■ **THE PROBLEM**:
This exercise calls for copying every line below that holds the word "loop".

■ **DATA PROVIDED**:

(** (C25) Whatever the network answers, and whatever it redirects to, a fetch dials only
    addresses that are not blocked, or that the client was built to allow; and every
    request goes over the connection dialed last, to an address that the host of its own
    URL resolved to for this very dial. *)
Theorem fetch_stays_public c raw request tr r tr' : Fetch c raw request tr = (r, tr') →
  ∃ new, tr' = tr ++ new ∧
  (∀ pre ip port post, new = pre ++ Dialed ip port :: post →
    (BlockedAddress ip = false ∨ ∃ network, network ∈ cl_AllowNets c ∧ Prefix_Contains network ip = true) ∧
    (cl_AllowNets c = [] → ip_wf ip → protected ip = false ∨ hidden_by_zone ip = true)) ∧
  (∀ pre ip hop post, new = pre ++ Sent ip hop :: post → ∃ earlier looked dials host port ips,
    tr ++ pre = earlier ++ looked ++ dials ++ [Dialed ip port] ∧
    SplitHostPort (canonicalAddr (hp_URL hop)) = Some (host, port) ∧ resolved earlier host ips looked ∧
    ip ∈ Unmap <$> ips ∧ Connects (earlier ++ looked ++ dials) ip port = true).
Proof.
  intros [_ (new & -> & Hg & _) _ _]%Fetch_run. exists new. split; [done|]. split.
  - intros pre ip port post E. destruct (Hg _ _ _ E) as [Hu Hp]. unfold permitted in Hp. rewrite Hu in Hp. cbv zeta in Hp.
    assert (H : BlockedAddress ip = false ∨ ∃ network, network ∈ cl_AllowNets c ∧ Prefix_Contains network ip = true).
    { unfold BlockedAddress. destruct (blocked ip); [right|left; reflexivity]. cbn [negb] in Hp.
      apply existsb_exists in Hp as (network & Hin%list_elem_of_In & ?). by exists network. }
    split; [exact H|]. intros Hn Hw. destruct H as [H|(network & Hin & _)]; [|by rewrite Hn in Hin; apply elem_of_nil in Hin].
    unfold BlockedAddress in H. rewrite blocked_protected in H by done. apply andb_false_iff in H as [H|H%negb_false_iff]; [by left|by right].
  - intros pre ip hop post E. exact (Hg _ _ _ E).
Qed.

(** (C26) The first request carries the headers it was given. A redirected request carries
    its authorization exactly when its origin is that of the request before and no request
    so far has left the domain of the first one, and otherwise none; and as its referer the
    URL of the request before, unless the connection stops being secure. *)
Theorem redirect_headers_exact c raw request tr r tr' : Fetch c raw request tr = (r, tr') →
  ∃ new, tr' = tr ++ new ∧
  (∀ first, sent new !! 0%nat = Some first → hp_Header first = rq_Header request) ∧
  ∀ k first prev next, sent new !! 0%nat = Some first → sent new !! k = Some prev → sent new !! S k = Some next →
    auth_of next =
      (if forallb (λ hop, shouldCopyHeaderOnRedirect (hp_URL first) (hp_URL hop)) (take (S (S k)) (sent new))
          && sameOrigin (hp_URL prev) (hp_URL next)
       then header_get "Authorization" (rq_Header request) else "") ∧
    (header_get "Referer" (rq_Header request) = "" →
     header_get "Referer" (hp_Header next) =
       if (fu_Scheme (hp_URL prev) =s "https") && (fu_Scheme (hp_URL next) =s "http") then ""
       else refererForURL (hp_URL prev) (hp_URL next) "").
Proof.
  intros [_ (new & -> & _ & _ & Hs) _ _]%Fetch_run. exists new. split; [done|].
  destruct Hs as [(-> & _)|(first0 & rest & -> & Hh & Hf)]; [done|]. split; [by intros first [= <-]|].
  intros k first prev next [= <-] Hp Hq. simpl in Hq.
  destruct (follows_lookup first0 false (hp_URL first0) rest k (hp_URL prev) next Hf) as [Ha Hr]; [|done|].
  { destruct k as [|k]; simpl in Hp |- *; [by injection Hp as ->|]. by rewrite list_lookup_fmap, Hp. }
  split.
  - rewrite Ha. unfold auth_of. rewrite Hh. cbn [take forallb negb]. by rewrite isDomain_refl.
  - intros He. rewrite Hh, He in Hr. rewrite Hr.
    assert (Hx : ∀ x, (if x =s "" then "" else x) = x) by (intros x; by destruct (String.eqb_spec x "")).
    rewrite Hx. unfold refererForURL. destruct ((fu_Scheme (hp_URL prev) =s "https") && (fu_Scheme (hp_URL next) =s "http")); reflexivity.
Qed.

End Properties.

(** ** A network to run it on *)

Definition sample_Parse (raw : string) : option FetchURL :=
  match CutString "://" raw with
  | None => None
  | Some (scheme, rest) =>
      let '(host, path) := cut_or_all "/" rest in
      Some {| fu_Scheme := scheme; fu_Opaque := ""; fu_User := None; fu_Host := host; fu_Fragment := ""; fu_Rest := "/" +:+ path |}
  end.
Definition public : IP := V4 (quad 93 184 216 34).
#[local] Instance sample_fetch : FetchLibs := {|
  fetch_Parse := sample_Parse; fetch_Resolve := λ _ ref, sample_Parse ref;
  fetch_String := λ u, fu_Scheme u +:+ "://" +:+ fu_Host u +:+ fu_Rest u;
  ParseIP := λ s, if s =s "127.0.0.1" then Some (V4 (quad 127 0 0 1)) else if s =s "::%lo" then Some (V6 0 "lo") else None;
  idnaASCII := λ s, s; EqualFold := λ a b, ascii_lower a =s ascii_lower b; valid_header := λ _, true;
  gunzip := λ s, Some (s, true) |}.
Definition sample_reply (status : Z) (location body : string) : Response :=
  {| rs_Status := status; rs_Location := location; rs_ContentEncoding := ""; rs_ContentType := "text/plain"; rs_Body := body;
     rs_BodyErr := None |}.
(** The source moves twice on its own host, to another port. *)
#[local] Instance sample_world : World := {|
  LookupNetIP := λ _ host, if host =s "sub.example" then Ok [public]
                           else if host =s "loop.example" then Ok [V4 (quad 127 0 0 1)] else Err OtherNetErr;
  Connects := λ _ _ _, true;
  RoundTrip := λ _ _ hop,
    let url := fetch_String (hp_URL hop) in
    Ok (if url =s "https://sub.example/list" then sample_reply 302 "https://sub.example:8443/a" ""
        else if url =s "https://sub.example:8443/a" then sample_reply 302 "https://sub.example:8443/b" ""
        else sample_reply 200 "" "ok");
  ctx_done := λ _, false; did_timeout := λ _, false |}.
Lemma sample_fetch_laws : FetchLaws.
Proof.
  assert (H : ∀ raw u, sample_Parse raw = Some u → fu_User u = None).
  { intros raw u. unfold sample_Parse. destruct (CutString "://" raw) as [[scheme rest]|]; [|done].
    destruct (cut_or_all "/" rest) as [host path]. by intros [= <-]. }
  split; [intros raw u v Hu Hv|intros base ref u v Hu Hv]; by rewrite (H _ _ Hu), (H _ _ Hv).
Qed.
Definition sample_request (header : Header) : Request :=
  {| rq_Header := header; rq_AllowHTTP := false; rq_MaxRedirects := 0; rq_MaxCompressedBytes := 0; rq_MaxDecodedBytes := 0 |}.
Definition sample_run : option (result FetchError FetchResult) * list Event :=
  Fetch {| cl_AllowNets := [] |} "https://sub.example/list" (sample_request [("Authorization", "Bearer t")]) [].

(** The authorization is gone from the first request to the other port, and back in the
    second; the URL of the source is the referer of the first. *)
Example authorization_returns :
  (λ hop, (fu_Host (hp_URL hop), auth_of hop, header_get "Referer" (hp_Header hop))) <$> sent sample_run.2 =
  [("sub.example", "Bearer t", ""); ("sub.example:8443", "", "https://sub.example/list");
   ("sub.example:8443", "Bearer t", "https://sub.example:8443/a")].
Proof. vm_compute. reflexivity. Qed.
(** A blocked address is reported with the URL of the source. *)
Example blocked_error_shows_url :
  (Fetch {| cl_AllowNets := [] |} "https://loop.example/token" (sample_request []) []).1 =
  Some (Err (URLError "https://loop.example/token" ErrBlockedAddress)).
Proof. vm_compute. reflexivity. Qed.
(** The unspecified address with a zone is dialed. *)
Example zone_dialed :
  (Fetch {| cl_AllowNets := [] |} "https://[::%lo]/" (sample_request []) []).2 !! 0%nat = Some (Dialed (V6 0 "lo") "443").
Proof. vm_compute. reflexivity. Qed.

■ **TASK RESPONSE**:
                           else if host =s "loop.example" then Ok [V4 (quad 127 0 0 1)] else Err OtherNetErr;
  (Fetch {| cl_AllowNets := [] |} "https://loop.example/token" (sample_request []) []).1 =
  Some (Err (URLError "https://loop.example/token" ErrBlockedAddress)).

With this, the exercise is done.